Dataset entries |
Lemma map_back room m rest :
  short m = true -> sorted_keys m = true ->
  Forall (fun e => key_ok e.1 = true /\ reads_back room (key_value e.1) /\ reads_back room e.2) m ->
  (length (to_bytes (Map m) ++ rest) <= length input)%nat ->
  value input (S room) (to_bytes (Map m) ++ rest) = Ok (Map m, rest).
Proof.
  intros Hs Hsorted Hm Hl. cbn [to_bytes] in *. fold encoded in *. fold entry_text in *.
  set (S := stable_sort _ (map encoded m)) in *.
  assert (HS : S ≡ₚ map encoded m) by apply stable_sort_perm.
  apply Permutation_map_inv in HS as (m' & HS & Hp). rewrite HS in *. clear S HS.
  destruct (rebuild m m') as [Hr Hnd]; [by apply sorted_keys_spec|done|].
  set (body := concat (map entry_text (map encoded m'))) in *.
  destruct (head_back 5 (Z.of_nat (length m)) (body ++ rest) ltac:(lia) (short_spec _ Hs)) as (i & more & Eh & E1 & E2).
  rewrite Eh in *. cbn [app value read_byte]. rewrite <- app_assoc, E1. cbn [Z.eqb]. unfold count. rewrite E2.
  cbn [app length] in Hl. rewrite !length_app in Hl. pose proof (Permutation_length Hp) as Hlen.
  assert (Hb : (length m' <= length body)%nat).
  { unfold body. clear. induction m' as [|e m' IH]; [done|]. cbn [map concat length]. rewrite length_app.
    unfold entry_text at 1. rewrite length_app. pose proof (to_bytes_nonempty e.2). cbn [encoded fst snd]. lia. }
  destruct (Z.ltb_spec (Z.of_nat (length (body ++ rest))) (Z.of_nat (length m))) as [H|_];
    [rewrite length_app in H; lia|]. rewrite Nat2Z.id, Hlen. unfold body. rewrite entries_back.
  - by rewrite Hr.
  - by apply (Permutation_Forall Hp).
  - done.
  - fold body. rewrite length_app. lia.
Qed.

Lemma scalar_back v room : match v with Array _ | Map _ => False | _ => True end ->
  fits room v = true -> reads_back room v.
Proof.
  intros Hv Hf rest Hl. destruct room as [|room]; [done|]. destruct v as [n|n|b|t|items|m|b|]; try done; cbn [fits] in Hf.
  - unfold in_range in Hf. rewrite andb_true_iff, !Z.leb_le in Hf.
    destruct (head_back 0 n rest) as (i & more & Eh & E1 & E2); [lia..|]. cbn [to_bytes]. rewrite Eh. cbn [app value read_byte].
    by rewrite E1, E2.
  - unfold in_range in Hf. rewrite andb_true_iff, !Z.leb_le in Hf. destruct (negative_back n Hf) as [Hr Hn].
    destruct (head_back 1 (negative_argument n) rest) as (i & more & Eh & E1 & E2); [lia|unfold i64_max in *; lia|].
    cbn [to_bytes]. rewrite Eh. cbn [app value read_byte]. rewrite E1, E2. cbn [Z.eqb].
    rewrite (proj2 (Z.leb_le _ _)) by lia. by rewrite Hn.
  - cbn [to_bytes] in *. rewrite <- app_assoc in *. rewrite length_app in Hl.
    destruct (take_string_back 2 b rest) as (i & more & Eh & E1 & E2); [lia|done|lia|].
    rewrite Eh. cbn [app value read_byte]. by rewrite E1, E2.
  - apply andb_true_iff in Hf as [Hu Hs]. cbn [to_bytes] in *. rewrite <- app_assoc in *. rewrite length_app in Hl.
    destruct (take_string_back 3 t rest) as (i & more & Eh & E1 & E2); [lia|done|lia|].
    rewrite Eh. cbn [app value read_byte]. rewrite E1, E2. cbn [Z.eqb]. by rewrite Hu.
  - destruct b; done.
Qed.

Lemma value_back v : forall room, fits room v = true -> reads_back room v.
Proof.
  induction v as [n|n|b|t|items IH|m IH|b|] using Cbor_nested_ind; intros room Hf; try (by apply scalar_back);
    (destruct room as [|room]; [done|]); cbn [fits] in Hf; intros rest Hl.
  - apply andb_true_iff in Hf as [Hs Hi]. apply array_back; [done| |done]. rewrite forallb_forall in Hi.
    rewrite List.Forall_forall in IH |- *. intros v Hv. apply IH; [done|]. by apply Hi.
  - rewrite !andb_true_iff in Hf. destruct Hf as [[Hs Hsorted] Hm]. apply map_back; [done|done| |done].
    rewrite forallb_forall in Hm. rewrite List.Forall_forall in IH |- *. intros e He. specialize (Hm e He).
    rewrite !andb_true_iff in Hm. destruct Hm as [[Hroom Hk] Hv]. split_and!; [done| |by apply IH].
    destruct room as [|room]; [done|]. apply scalar_back; [|by apply key_value_fits].
    destruct (e.1) as [n|t]; cbn [key_value]; [|done]. by destruct (0 <=? n).
Qed.
End roundtrip.

(** ** Decoding anything *)

(** What one step of the decoder leaves: bytes, and no more than the value's own
    canonical text gone from [rest]. *)
Definition leaves (rest rest' : list Z) (text : nat) : Prop := bytes rest' /\ (text + length rest' <= length rest)%nat.

Lemma fixed_leaves n rest z rest' : bytes rest -> fixed n rest = Ok (z, rest') ->
  0 <= z < 256 ^ Z.of_nat n /\ leaves rest rest' n.
Proof.
  intros Hb. unfold fixed. destruct (Nat.ltb_spec (length rest) n); [done|]. intros [= <- <-].
  pose proof (from_be_bytes_bound (take n rest) (bytes_take _ _ Hb)) as Hz. rewrite length_take, Nat.min_l in Hz by lia.
  split; [done|]. split; [solve_bytes|rewrite length_drop; lia].
Qed.

Lemma argument_leaves extra rest n rest' major : 0 <= extra -> bytes rest -> argument extra rest = Ok (n, rest') ->
  0 <= n < 2 ^ 64 /\ bytes rest' /\ (length rest' <= length rest)%nat /\
  (length (head major n) + length rest' <= 1 + length rest)%nat.
Proof.
  intros He Hb. unfold argument. destruct (Z.leb_spec extra 23).
  { intros [= <- <-]. split_and!; [lia|lia|done|done|]. unfold head. rewrite (proj2 (Z.leb_le _ _)) by lia. cbn; lia. }
  destruct (extra =? 24).
  { destruct rest as [|b rest]; [done|]. intros [= <- <-]. apply bytes_cons in Hb as [Hb Hr].
    split_and!; [lia|lia|done|cbn; lia|]. unfold head. destruct (b <=? 23); [cbn; lia|].
    rewrite (proj2 (Z.leb_le _ _)) by lia. cbn; lia. }
  destruct (extra =? 25).
  { intros H1. apply fixed_leaves in H1 as [Hz [Hr Hl]]; [|done]. split_and!; [lia|lia|done|lia|]. unfold head.
    rewrite (proj2 (Z.leb_le n 65535)) by lia. repeat case_match; cbn [length]; rewrite ?to_be_bytes_length; lia. }
  destruct (extra =? 26).
  { intros H1. apply fixed_leaves in H1 as [Hz [Hr Hl]]; [|done]. split_and!; [lia|lia|done|lia|]. unfold head.
    rewrite (proj2 (Z.leb_le n 4294967295)) by lia. repeat case_match; cbn [length]; rewrite ?to_be_bytes_length; lia. }
  destruct (extra =? 27); [|by destruct (extra =? 31)].
  intros H1. apply fixed_leaves in H1 as [Hz [Hr Hl]]; [|done]. split_and!; [lia|lia|done|lia|].
  pose proof (head_length major n). lia.
Qed.

Section soundness.
Context (input : list Z).

Lemma take_string_leaves extra rest s rest' major : 0 <= extra -> bytes rest ->
  take_string input extra rest = Ok (s, rest') ->
  short s = true /\ leaves (0 :: rest) rest' (length (head major (Z.of_nat (length s)) ++ s)).
Proof.
  intros He Hb. unfold take_string. destruct (argument extra rest) as [[n rest1]|] eqn:Ea; [|done].
  destruct (argument_leaves _ _ _ _ major He Hb Ea) as (Hn & Hb1 & Hl1 & Hh).
  destruct (usize_max <? _); [done|]. destruct (Z.ltb_spec (Z.of_nat (length rest1)) n); [done|]. intros [= <- <-].
  assert (Hlen : length (take (Z.to_nat n) rest1) = Z.to_nat n) by (rewrite length_take; lia).
  unfold short. rewrite Hlen, Z2Nat.id by lia. split; [apply Z.ltb_lt; lia|]. split; [solve_bytes|].
  rewrite length_app, Hlen, length_drop. cbn [length]. lia.
Qed.

Definition decodes (room : nat) (x : result CborError (Cbor * list Z)) (rest : list Z) : Prop :=
  match x with
  | Ok (v, rest') => fits room v = true /\ leaves rest rest' (length (to_bytes v))
  | Err _ => True
  end.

EXERCISE PROMPT |
Copy the lines of the data above exactly as written, beginning with the line containing "End roundtrip." and ending with the line containing "destruct (extra =? 26).", and leave out all other lines.

TASK SOLUTION |
End roundtrip.

(** ** Decoding anything *)

(** What one step of the decoder leaves: bytes, and no more than the value's own
    canonical text gone from [rest]. *)
Definition leaves (rest rest' : list Z) (text : nat) : Prop := bytes rest' /\ (text + length rest' <= length rest)%nat.

Lemma fixed_leaves n rest z rest' : bytes rest -> fixed n rest = Ok (z, rest') ->
  0 <= z < 256 ^ Z.of_nat n /\ leaves rest rest' n.
Proof.
  intros Hb. unfold fixed. destruct (Nat.ltb_spec (length rest) n); [done|]. intros [= <- <-].
  pose proof (from_be_bytes_bound (take n rest) (bytes_take _ _ Hb)) as Hz. rewrite length_take, Nat.min_l in Hz by lia.
  split; [done|]. split; [solve_bytes|rewrite length_drop; lia].
Qed.

Lemma argument_leaves extra rest n rest' major : 0 <= extra -> bytes rest -> argument extra rest = Ok (n, rest') ->
  0 <= n < 2 ^ 64 /\ bytes rest' /\ (length rest' <= length rest)%nat /\
  (length (head major n) + length rest' <= 1 + length rest)%nat.
Proof.
  intros He Hb. unfold argument. destruct (Z.leb_spec extra 23).
  { intros [= <- <-]. split_and!; [lia|lia|done|done|]. unfold head. rewrite (proj2 (Z.leb_le _ _)) by lia. cbn; lia. }
  destruct (extra =? 24).
  { destruct rest as [|b rest]; [done|]. intros [= <- <-]. apply bytes_cons in Hb as [Hb Hr].
    split_and!; [lia|lia|done|cbn; lia|]. unfold head. destruct (b <=? 23); [cbn; lia|].
    rewrite (proj2 (Z.leb_le _ _)) by lia. cbn; lia. }
  destruct (extra =? 25).
  { intros H1. apply fixed_leaves in H1 as [Hz [Hr Hl]]; [|done]. split_and!; [lia|lia|done|lia|]. unfold head.
    rewrite (proj2 (Z.leb_le n 65535)) by lia. repeat case_match; cbn [length]; rewrite ?to_be_bytes_length; lia. }
  destruct (extra =? 26).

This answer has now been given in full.